- _WORK TO BE COMPLETED_
Check each line of the material, and show the ones that include the word "feePayer".

(Beginning of SOURCE RECORDS)

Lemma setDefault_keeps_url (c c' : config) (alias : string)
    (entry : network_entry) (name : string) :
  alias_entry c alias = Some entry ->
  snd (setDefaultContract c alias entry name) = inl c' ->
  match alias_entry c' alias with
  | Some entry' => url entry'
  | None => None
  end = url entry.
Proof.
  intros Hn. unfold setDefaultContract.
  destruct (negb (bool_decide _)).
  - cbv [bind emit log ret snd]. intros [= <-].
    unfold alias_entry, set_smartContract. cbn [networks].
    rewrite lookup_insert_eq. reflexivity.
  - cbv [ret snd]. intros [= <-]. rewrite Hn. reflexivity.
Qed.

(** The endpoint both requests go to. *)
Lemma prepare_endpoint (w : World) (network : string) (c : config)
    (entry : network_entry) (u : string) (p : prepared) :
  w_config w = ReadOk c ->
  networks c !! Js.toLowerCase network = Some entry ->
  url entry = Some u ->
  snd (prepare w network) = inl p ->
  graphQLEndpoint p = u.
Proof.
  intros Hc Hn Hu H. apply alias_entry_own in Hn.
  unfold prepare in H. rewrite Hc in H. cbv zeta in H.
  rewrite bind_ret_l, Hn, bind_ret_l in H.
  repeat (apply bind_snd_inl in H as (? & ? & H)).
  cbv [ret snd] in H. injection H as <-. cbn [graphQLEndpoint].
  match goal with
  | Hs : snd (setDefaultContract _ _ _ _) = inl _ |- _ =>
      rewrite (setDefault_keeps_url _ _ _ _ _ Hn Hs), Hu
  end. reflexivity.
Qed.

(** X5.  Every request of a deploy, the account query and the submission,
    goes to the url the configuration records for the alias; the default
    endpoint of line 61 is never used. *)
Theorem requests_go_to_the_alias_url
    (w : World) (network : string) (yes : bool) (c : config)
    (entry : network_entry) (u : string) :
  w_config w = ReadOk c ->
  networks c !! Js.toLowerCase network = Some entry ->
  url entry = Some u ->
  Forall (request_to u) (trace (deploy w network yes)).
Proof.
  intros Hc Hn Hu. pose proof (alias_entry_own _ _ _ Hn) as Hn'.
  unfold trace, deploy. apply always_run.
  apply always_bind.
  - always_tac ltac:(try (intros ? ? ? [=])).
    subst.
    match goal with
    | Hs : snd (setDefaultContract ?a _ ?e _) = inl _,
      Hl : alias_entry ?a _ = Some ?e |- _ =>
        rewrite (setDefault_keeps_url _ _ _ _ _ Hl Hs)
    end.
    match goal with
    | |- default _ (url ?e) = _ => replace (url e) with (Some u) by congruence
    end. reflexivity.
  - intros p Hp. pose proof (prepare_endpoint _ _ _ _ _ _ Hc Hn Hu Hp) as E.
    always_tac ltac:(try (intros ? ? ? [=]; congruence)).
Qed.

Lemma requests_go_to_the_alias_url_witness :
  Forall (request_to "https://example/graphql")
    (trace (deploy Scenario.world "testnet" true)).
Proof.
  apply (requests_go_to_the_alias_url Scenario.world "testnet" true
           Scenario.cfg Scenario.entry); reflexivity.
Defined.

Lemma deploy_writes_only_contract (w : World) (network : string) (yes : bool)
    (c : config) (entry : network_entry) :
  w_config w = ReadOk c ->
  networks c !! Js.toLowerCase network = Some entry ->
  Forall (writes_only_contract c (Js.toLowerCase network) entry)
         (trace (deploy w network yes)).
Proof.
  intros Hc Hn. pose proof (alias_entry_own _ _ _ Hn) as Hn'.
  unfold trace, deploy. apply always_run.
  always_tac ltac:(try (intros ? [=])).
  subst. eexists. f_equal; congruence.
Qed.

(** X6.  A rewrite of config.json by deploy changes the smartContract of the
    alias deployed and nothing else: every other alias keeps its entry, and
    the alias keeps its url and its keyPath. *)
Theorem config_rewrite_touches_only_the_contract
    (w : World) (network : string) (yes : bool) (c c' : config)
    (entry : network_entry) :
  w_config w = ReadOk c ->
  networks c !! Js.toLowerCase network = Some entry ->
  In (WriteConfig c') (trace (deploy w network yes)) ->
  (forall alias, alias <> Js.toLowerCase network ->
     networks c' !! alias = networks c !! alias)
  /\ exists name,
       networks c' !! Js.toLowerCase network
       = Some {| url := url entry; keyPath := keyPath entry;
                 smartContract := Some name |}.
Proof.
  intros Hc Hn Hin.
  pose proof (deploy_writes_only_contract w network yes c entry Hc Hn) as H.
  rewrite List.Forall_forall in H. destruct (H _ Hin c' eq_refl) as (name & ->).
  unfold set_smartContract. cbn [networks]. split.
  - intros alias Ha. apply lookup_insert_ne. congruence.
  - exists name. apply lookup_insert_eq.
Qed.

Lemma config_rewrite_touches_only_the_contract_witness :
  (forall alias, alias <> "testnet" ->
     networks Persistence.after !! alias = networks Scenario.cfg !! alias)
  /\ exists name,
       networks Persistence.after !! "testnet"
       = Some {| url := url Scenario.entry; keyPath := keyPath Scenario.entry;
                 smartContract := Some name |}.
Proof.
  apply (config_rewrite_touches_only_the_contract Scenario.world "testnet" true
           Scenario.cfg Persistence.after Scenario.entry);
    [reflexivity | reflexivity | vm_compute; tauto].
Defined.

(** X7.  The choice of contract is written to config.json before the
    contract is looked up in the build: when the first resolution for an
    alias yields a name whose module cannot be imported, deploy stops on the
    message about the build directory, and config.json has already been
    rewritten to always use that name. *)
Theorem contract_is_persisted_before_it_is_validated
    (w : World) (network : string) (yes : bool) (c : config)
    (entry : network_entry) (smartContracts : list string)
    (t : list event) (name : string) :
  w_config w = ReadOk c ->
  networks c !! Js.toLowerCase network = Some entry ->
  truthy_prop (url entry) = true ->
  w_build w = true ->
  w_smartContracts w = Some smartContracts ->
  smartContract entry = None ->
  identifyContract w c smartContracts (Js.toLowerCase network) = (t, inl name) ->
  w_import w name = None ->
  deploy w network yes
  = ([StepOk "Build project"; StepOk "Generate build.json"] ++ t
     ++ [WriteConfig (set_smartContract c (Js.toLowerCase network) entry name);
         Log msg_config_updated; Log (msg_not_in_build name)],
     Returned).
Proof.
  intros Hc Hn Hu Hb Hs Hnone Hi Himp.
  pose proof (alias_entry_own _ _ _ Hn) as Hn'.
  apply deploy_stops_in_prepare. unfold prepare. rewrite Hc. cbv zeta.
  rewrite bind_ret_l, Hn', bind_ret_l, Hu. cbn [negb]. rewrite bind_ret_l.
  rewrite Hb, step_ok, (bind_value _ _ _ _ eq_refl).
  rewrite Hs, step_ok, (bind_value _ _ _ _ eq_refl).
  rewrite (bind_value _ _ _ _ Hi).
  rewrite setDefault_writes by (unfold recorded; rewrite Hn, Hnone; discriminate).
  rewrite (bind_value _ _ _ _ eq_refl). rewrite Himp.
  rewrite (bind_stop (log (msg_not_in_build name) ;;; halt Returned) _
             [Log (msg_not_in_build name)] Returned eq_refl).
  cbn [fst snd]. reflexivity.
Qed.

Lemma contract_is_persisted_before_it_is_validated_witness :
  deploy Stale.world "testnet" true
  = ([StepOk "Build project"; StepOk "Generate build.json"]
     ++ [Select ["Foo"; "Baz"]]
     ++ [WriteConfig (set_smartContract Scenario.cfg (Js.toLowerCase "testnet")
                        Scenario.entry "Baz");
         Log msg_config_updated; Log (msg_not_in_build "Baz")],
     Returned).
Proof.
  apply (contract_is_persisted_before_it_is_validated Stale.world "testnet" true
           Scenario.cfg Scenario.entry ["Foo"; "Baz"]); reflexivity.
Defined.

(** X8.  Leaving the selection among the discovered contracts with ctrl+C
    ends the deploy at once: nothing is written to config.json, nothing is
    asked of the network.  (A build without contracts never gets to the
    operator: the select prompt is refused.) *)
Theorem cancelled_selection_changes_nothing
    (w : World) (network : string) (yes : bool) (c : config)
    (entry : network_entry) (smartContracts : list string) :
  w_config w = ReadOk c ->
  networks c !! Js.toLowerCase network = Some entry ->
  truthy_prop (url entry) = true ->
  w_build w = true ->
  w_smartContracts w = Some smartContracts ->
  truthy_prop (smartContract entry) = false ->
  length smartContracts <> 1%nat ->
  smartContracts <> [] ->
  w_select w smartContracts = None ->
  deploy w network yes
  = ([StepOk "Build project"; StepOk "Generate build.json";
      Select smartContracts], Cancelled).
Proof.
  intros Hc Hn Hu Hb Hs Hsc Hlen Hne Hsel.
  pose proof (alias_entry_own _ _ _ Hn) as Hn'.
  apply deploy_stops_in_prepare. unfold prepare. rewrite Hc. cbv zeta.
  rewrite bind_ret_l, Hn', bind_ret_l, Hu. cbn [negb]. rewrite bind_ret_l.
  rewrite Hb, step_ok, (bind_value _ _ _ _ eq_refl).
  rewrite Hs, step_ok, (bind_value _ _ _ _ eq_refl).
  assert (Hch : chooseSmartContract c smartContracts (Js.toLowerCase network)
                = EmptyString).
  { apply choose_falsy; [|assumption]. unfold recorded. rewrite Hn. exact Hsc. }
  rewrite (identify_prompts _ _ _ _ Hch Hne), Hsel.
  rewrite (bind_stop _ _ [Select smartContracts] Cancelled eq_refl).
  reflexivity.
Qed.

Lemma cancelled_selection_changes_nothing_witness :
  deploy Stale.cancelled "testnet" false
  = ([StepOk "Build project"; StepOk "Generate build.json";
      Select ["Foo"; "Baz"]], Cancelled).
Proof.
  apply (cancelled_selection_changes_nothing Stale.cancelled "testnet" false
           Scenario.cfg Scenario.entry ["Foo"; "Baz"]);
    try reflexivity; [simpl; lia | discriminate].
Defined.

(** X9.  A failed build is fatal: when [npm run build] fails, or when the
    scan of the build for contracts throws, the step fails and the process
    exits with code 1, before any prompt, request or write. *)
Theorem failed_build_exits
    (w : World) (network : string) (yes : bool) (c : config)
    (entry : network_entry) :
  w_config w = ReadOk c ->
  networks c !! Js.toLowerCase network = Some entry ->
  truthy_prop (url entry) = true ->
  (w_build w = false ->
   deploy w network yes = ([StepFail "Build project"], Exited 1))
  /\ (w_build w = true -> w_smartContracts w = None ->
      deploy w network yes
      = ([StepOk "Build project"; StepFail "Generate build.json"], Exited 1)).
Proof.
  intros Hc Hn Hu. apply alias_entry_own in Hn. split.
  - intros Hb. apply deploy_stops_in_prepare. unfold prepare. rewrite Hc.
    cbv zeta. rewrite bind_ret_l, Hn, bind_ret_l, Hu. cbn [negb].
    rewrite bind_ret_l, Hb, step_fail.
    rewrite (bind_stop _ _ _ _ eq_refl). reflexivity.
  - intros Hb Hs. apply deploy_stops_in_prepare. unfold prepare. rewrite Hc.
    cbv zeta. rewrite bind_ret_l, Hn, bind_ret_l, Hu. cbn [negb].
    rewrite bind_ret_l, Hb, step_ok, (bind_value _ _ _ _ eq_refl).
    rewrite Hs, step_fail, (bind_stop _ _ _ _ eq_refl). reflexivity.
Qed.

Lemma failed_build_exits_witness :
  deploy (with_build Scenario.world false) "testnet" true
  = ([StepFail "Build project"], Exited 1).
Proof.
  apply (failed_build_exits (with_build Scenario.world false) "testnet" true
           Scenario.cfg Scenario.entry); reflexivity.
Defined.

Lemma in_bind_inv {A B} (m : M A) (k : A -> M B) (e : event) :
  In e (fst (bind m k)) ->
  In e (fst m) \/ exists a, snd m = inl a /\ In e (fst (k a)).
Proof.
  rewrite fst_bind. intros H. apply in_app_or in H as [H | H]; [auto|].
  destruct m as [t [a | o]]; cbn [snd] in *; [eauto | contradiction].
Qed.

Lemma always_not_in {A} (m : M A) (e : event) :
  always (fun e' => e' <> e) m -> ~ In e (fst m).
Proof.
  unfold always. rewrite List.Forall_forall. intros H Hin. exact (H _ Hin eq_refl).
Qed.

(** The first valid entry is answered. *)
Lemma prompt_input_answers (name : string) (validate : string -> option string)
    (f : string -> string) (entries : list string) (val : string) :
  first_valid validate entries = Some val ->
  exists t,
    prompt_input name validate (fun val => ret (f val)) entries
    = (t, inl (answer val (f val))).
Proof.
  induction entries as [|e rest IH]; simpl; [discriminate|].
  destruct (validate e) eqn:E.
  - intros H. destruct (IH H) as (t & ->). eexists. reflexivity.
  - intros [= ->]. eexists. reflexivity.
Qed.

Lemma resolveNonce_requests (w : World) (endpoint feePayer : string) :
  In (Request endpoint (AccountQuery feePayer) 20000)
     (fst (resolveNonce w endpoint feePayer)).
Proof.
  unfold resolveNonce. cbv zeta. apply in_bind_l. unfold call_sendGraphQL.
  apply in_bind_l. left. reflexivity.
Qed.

(End of SOURCE RECORDS)
(Beginning of SOURCE RECORDS)

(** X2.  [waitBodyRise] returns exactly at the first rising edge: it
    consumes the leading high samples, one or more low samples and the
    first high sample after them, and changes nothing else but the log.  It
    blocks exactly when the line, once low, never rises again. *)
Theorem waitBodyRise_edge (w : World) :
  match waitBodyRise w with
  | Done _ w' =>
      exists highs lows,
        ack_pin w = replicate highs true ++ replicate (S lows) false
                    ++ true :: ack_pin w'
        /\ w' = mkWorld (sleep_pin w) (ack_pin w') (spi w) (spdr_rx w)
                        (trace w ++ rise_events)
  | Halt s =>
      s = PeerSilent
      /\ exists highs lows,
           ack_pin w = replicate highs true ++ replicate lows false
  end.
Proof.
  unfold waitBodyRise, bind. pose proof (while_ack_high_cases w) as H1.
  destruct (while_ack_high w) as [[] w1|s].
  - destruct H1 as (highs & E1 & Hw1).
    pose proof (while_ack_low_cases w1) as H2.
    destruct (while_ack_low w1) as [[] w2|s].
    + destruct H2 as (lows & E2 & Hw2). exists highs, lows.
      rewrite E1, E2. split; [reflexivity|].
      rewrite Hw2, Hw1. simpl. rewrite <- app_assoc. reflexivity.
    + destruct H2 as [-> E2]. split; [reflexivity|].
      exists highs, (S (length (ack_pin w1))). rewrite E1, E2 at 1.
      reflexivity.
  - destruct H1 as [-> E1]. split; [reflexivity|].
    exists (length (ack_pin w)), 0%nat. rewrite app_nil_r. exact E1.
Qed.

(End of SOURCE RECORDS)
(Beginning of SOURCE RECORDS)

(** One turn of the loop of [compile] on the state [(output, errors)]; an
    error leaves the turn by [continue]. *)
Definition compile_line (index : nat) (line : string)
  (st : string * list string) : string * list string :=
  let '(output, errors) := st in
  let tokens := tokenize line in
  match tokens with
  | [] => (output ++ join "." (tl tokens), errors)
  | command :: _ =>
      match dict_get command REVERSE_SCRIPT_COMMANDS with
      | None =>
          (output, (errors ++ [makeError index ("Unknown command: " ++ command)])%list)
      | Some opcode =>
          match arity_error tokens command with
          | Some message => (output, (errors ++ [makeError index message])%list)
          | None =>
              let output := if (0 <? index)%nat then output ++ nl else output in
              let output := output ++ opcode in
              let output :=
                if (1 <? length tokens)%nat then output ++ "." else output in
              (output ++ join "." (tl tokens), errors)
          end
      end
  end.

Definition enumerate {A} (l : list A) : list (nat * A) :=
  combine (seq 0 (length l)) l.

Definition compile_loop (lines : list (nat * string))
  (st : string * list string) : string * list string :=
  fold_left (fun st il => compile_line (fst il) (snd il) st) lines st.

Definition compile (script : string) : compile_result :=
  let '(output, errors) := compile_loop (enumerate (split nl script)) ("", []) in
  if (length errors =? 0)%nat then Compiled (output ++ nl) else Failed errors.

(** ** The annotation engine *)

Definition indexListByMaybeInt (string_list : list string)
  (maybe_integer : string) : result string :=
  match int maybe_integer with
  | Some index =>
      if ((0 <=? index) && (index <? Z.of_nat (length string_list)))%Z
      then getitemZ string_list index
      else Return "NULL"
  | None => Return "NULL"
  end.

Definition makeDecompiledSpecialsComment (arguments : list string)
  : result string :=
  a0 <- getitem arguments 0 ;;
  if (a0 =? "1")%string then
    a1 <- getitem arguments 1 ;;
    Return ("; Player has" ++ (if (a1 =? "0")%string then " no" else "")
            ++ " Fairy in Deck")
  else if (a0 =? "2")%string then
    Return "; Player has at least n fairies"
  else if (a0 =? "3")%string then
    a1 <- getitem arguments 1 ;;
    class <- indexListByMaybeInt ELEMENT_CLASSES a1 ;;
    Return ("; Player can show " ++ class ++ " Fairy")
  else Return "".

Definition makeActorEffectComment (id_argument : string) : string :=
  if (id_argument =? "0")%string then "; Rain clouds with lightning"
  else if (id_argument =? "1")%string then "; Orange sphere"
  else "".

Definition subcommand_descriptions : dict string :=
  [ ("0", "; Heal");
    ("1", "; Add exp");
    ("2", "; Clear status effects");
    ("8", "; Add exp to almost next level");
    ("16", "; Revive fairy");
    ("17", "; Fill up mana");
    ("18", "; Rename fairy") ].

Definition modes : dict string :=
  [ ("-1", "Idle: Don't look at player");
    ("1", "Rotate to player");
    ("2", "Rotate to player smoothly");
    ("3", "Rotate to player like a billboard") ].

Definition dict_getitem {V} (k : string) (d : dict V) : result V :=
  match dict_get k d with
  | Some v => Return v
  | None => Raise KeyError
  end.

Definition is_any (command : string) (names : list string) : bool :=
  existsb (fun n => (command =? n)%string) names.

(End of SOURCE RECORDS)

- _PROBLEM SOLUTION_
Lemma resolveNonce_requests (w : World) (endpoint feePayer : string) :
  In (Request endpoint (AccountQuery feePayer) 20000)
     (fst (resolveNonce w endpoint feePayer)).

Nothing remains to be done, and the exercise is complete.